EtherDream · 2014/10/17″

0 x00 preface

In my previous article on traffic hijacking, I talked about “HTTPS downgrading” — replacing all HTTPS hyperlinks in a page with HTTP versions, allowing users to always communicate in plain text.

This might remind you of a classic man-in-the-middle attack tool called SSLStrip, which does exactly this.

But today, it is a completely different idea, a more efficient and advanced solution – HTTPS front-end hijacking.

0x01 Backend Defect

In the past, traffic hijacking was done mostly through the back end, and SSLStrip is a classic example.

Like other man-in-the-middle tools, a pure back-end implementation can only manipulate the most primitive traffic data, which is a serious hindrance to progress to the next level and presents many difficult problems to solve.

  • What about dynamic elements?

  • How to handle packet fragmentation?

  • Can performance cost be reduced?

  • .

Dynamic elements

In the early days of the Web, tools like SSLStrip were useful. Web pages at that time are static, simple structure and clear hierarchy. On the flow of replacement, fully competent.

However, today’s web pages are getting more complex, and scripts are becoming more and more important. If only from the flow on the beginning, apparently powerless.

#! js var protocol = 'https'; document.write('<a href="' + protocol + '://www.alipay.com/">Login</a>');Copy the code

Even with very simple dynamic elements, the back end is helpless.

Shard processing

The principle of block transmission is well understood. For large data, you can’t send it all in one go. The client receives each piece of data in turn before it is merged into a complete web page.

This can cause a lot of trouble for link replacement because each time you receive a broken fragment. This is compounded by the fact that many pages are not standard UTF-8 encoding.

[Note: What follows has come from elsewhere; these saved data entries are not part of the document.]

(** The content after the call, with the querysets of lines 42-44 still
    expressed on the version the removal pass produced. *)
Lemma resolve_module_packages_content previous_version version :
  content (resolve_module_packages db version previous_version)
  = content (removal_pass db previous_version version)
      ∪ added_module_packages db previous_version
          (removal_pass db previous_version version).
Proof. unfold resolve_module_packages. by rewrite add_content_argument. Qed.

Lemma removal_pass_content previous version :
  content (removal_pass db (Some previous) version)
  = content version ∖ packages_to_remove db previous version.
Proof.
  simpl. by rewrite Package_filter_pk_in_id by apply packages_to_remove_Package.
Qed.

Lemma added_modules_stable previous_version version :
  db_consistent db →
  added_modules db previous_version (removal_pass db previous_version version)
  = added_modules db previous_version version.
Proof.
  intros Hdb. unfold added_modules.
  by rewrite (removal_pass_current_modules db previous_version version Hdb).
Qed.

(** In a consistent database the call leaves the modules of the version
    alone. *)
Lemma resolve_module_packages_current_modules previous_version version :
  db_consistent db →
  current_modules db (resolve_module_packages db version previous_version)
  = current_modules db version.
Proof.
  intros Hdb. unfold current_modules, Modulemd_filter_pk_in, content_filter.
  apply set_eq. intros m. rewrite !elem_of_filter.
  split; intros [[Hty Hin] Hdom]; (split; [split; [done |] | done]).
  - apply (resolve_module_packages_not_package db previous_version version m);
      [| done].
    intros Hpkg. apply Hdb in Hpkg. congruence.
  - apply (resolve_module_packages_not_package db previous_version version m);
      [| done].
    intros Hpkg. apply Hdb in Hpkg. congruence.
Qed.

Lemma packages_to_remove_modules previous (v v' : RepositoryVersion) :
  current_modules db v = current_modules db v' →
  packages_to_remove db previous v = packages_to_remove db previous v'.
Proof.
  unfold packages_to_remove, removed_module_packages, removed_modules,
    current_module_packages. by intros ->.
Qed.

Lemma added_modules_modules previous_version (v v' : RepositoryVersion) :
  current_modules db v = current_modules db v' →
  added_modules db previous_version v = added_modules db previous_version v'.
Proof. unfold added_modules. by intros ->. Qed.

End WithDatabase.

Lemma Scenario_db_consistent : db_consistent Scenario.db.
Proof.
  intros p Hp. apply elem_of_elements in Hp. revert p Hp.
  apply Forall_forall. vm_compute. repeat constructor.
Qed.

End ReconcilerMoreFacts.

Module ReconcilerExtras.
Import Store Reconciler ReconcilerFacts ReconcilerMoreFacts.

(** X1.  [modules_packages] returns exactly the rows of the [Package]
    table linked to one of the modules given: a link to a key with no
    [Package] row, or a module key with no [Modulemd] row, contributes
    nothing, and the result over a union of module sets is the union of the
    results. *)
Theorem modules_packages_spec (db : Database) (X Y : gset positive)
    (p : positive) :
  (p ∈ modules_packages db X
   ↔ p ∈ Package_objects db
     ∧ ∃ m linked, m ∈ X ∧ Modulemd_objects db !! m = Some linked ∧ p ∈ linked)
  ∧ modules_packages db (X ∪ Y) = modules_packages db X ∪ modules_packages db Y.
Proof.
  split.
  - rewrite elem_of_modules_packages. split.
    + intros (m & Hm & Hp). apply elem_of_packages_all in Hp as [? (l & ? & ?)].
      eauto 10.
    + intros [Hp (m & l & Hm & Hl & Hin)]. exists m. split; [done |].
      apply elem_of_packages_all. eauto.
  - apply set_eq. intros x.
    rewrite elem_of_union, !elem_of_modules_packages. split.
    + intros (m & Hm & Hx). apply elem_of_union in Hm as [?|?]; eauto.
    + intros [(m & Hm & Hx)|(m & Hm & Hx)]; exists m; split; auto;
        apply elem_of_union; auto.
Qed.

(** X2.  With a previous version, no package is both handed to
    [remove_content] and handed to [add_content]. *)
Theorem removed_and_added_disjoint (db : Database)
    (previous version : RepositoryVersion) :
  Package_filter_pk_in db (packages_to_remove db previous version)
    ∩ Package_filter_pk_in db
        (primary_keys
           (packages_to_add db (Some previous)
              (removal_pass db (Some previous) version)))
  = ∅.
Proof.
  rewrite add_content_argument.
  rewrite Package_filter_pk_in_id by apply packages_to_remove_Package.
  apply set_eq. intros p. rewrite elem_of_intersection.
  split; [| set_solver]. intros [Hr Ha].
  by apply packages_to_remove_add_disjoint in Hr.
Qed.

To make this work, the middleman usually collects data and waits until the page is received before replacing it.

If data is a flow of water, the agent acts like a dam, stopping the flow of water until it is full and then releasing it. As a result, people downstream have to endure long periods of drought before they can get water.

Performance overhead

Because HTML is compatible with many legacy specifications, replacement is not an easy task.

All kinds of complex regular expressions consume a lot of CPU resources. Although the user ends up clicking on only one or two of the links, the middleman doesn’t know which one it will be, so he still needs to analyze the entire page. It’s sad to say.

0x02 Front-end advantage

Wouldn’t it be better if our middleman could get to the front of the page?

Shard processing

First, send a spy to the page. This is very easy to do:

Unlike hyperlinks scattered all over the page, scripts are inserted in the header and run. So we don’t need the whole page data at all, we just need to transform the first chunk, and the subsequent data is still handed over to the system for forwarding.

Therefore, the time of the entire agent is almost constant!

Dynamic elements

Good. We can infiltrate the page easily. But then how to attack?

Now that we’re in the front end, there are quite a few methods. The simplest is to iterate through the hyperlink elements and replace all HTTPS versions with HTTP versions.

It’s a good idea, but it’s still in the SSLStrip mind-set. It’s “replace” again, just move from the back end to the front end.

While this method works for most situations, it’s still not perfect. We do not know when dynamic elements will be added, so we need to turn on the timer to constantly scan. This is obviously a bad idea.

Performance optimization

In fact, no matter who created the hyperlink or when it was added, it doesn’t work if you don’t click on it. So we only care about when we click — if our programs can control the scene the first time a click occurs, then the rest of the process is up to us.

It may sound silly, but on the front end, it’s a piece of cake. Click, it’s just an event. Since it is an event, we can take it down easily with the most basic event capture mechanism:

#! js document.addEventListener('click', function(e) { // ... }, true);Copy the code

Dom-3-event is a very meaningful Event model. Previously used for “inline XSS interception”, it can now also be used to hijack links.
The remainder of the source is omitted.